= Yeo Tiong Min =

Yeo Tiong Min SC PBM (杨忠明) is a Singaporean legal academic. He is the Yong Pung How Professor of Law at the Singapore Management University School of Law and served as its dean from 2012 to 2017. In his time as Dean, Yeo was credited for his role in developing the Singapore Management University School of Law "into a leading law school in Singapore and in Asia." Yeo was succeeded as dean in 2017 by Goh Yihan.
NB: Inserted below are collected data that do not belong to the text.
(* ===== verification/Settings.v ===== *)
(** The configuration of the settings view (app.py lines 364-427): the four
    sections of the dictionary written to [config.json], the widgets'
    default values, and the dictionary built from the form.  Saving and
    resetting act on the file system and are in [App.v]. *)

From Stdlib Require Import ZArith QArith String List.
From S2P Require Import Prelude.
Import ListNotations.
Open Scope string_scope.

Module Settings.

(** [company_settings] (lines 369-378). *)
Record company := mkCompany {
  name : string; address : string; postal_code : string; city : string;
  phone : string; email : string; siret : string; tva_number : string }.

(** The [billing] section (lines 415-420). *)
Record billing := mkBilling { default_rate : Q; min_fare : Q; tva_rate : Q; km_rate : Q }.

(** [email_settings] (lines 392-397). *)
Record email_cfg := mkEmail {
  smtp_server : string; smtp_port : Z; email_user : string; email_password : string }.

(** The [appearance] section (lines 422-426). *)
Record appearance := mkAppearance {
  primary_color : string; footer_text : string; invoice_prefix : string }.

Record config := mkConfig {
  cfg_company : company; cfg_billing : billing; cfg_email : email_cfg; cfg_appearance : appearance }.

(** The values the settings widgets show before any edit (their [value=]
    arguments). *)
Definition default_config : config :=
  mkConfig
    (mkCompany "VTC Service Pro" "123 rue de Paris" "75000" "Paris" "+33 6 12 34 56 78"
               "contact@vtcpro.fr" "123 456 789 00000" "FR 12 345678900")
    (mkBilling 45 15 20 (15 # 10))
    (mkEmail "smtp.gmail.com" 587 "" "")
    (mkAppearance "#1E88E5" "Merci de votre confiance!" "VTC-").

(** What the settings form holds in one run: the widgets' values and the
    uploaded logo's bytes, if any. *)
Record settings_form := mkSettingsForm {
  sf_company : company; sf_default_rate : Q; sf_min_fare : Q; sf_tva_rate : Q; sf_km_rate : Q;
  sf_email : email_cfg; sf_primary_color : string; sf_footer_text : string;
  sf_invoice_prefix : string; sf_logo : option string }.

(** The [config] dictionary of lines 413-427. *)
Definition config_of_form (f : settings_form) : config :=
  mkConfig (sf_company f)
           (mkBilling (sf_default_rate f) (sf_min_fare f) (sf_tva_rate f) (sf_km_rate f))
           (sf_email f)
           (mkAppearance (sf_primary_color f) (sf_footer_text f) (sf_invoice_prefix f)).

End Settings.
At the time he stepped down, Yeo was said to have "been instrumental in developing SOL into a leading law school in Singapore and in Asia". Yeo recently published a new book entitled "Commercial Conflict of Laws".

== Education ==

Yeo graduated from the National University of Singapore's Faculty of Law in 1990 and subsequently obtained his Masters' Degree and Doctorate from Oxford University. He was on the faculty of the National University of Singapore's Faculty of Law before being appointed a professor at the Singapore Management University School of Law in 2007.

== Appointments ==

Yeo is Chairman of the Asian Business Law Institute Advisory Board. He is also a Professorial Fellow at the Singapore Institute of Legal Education.

== Awards ==

In 2012, Yeo was appointed as the first-ever Senior Counsel (honoris causa) in Singapore in recognition of his special knowledge in law and his outstanding contribution to the development of the law and to the legal profession. He has received numerous national awards in the course of his academic career, receiving the Public Service Medal in 2014, for his work on the Senate of the Singapore Academy of Law and thereafter, receiving the Public Administration Medal (Silver) in 2017.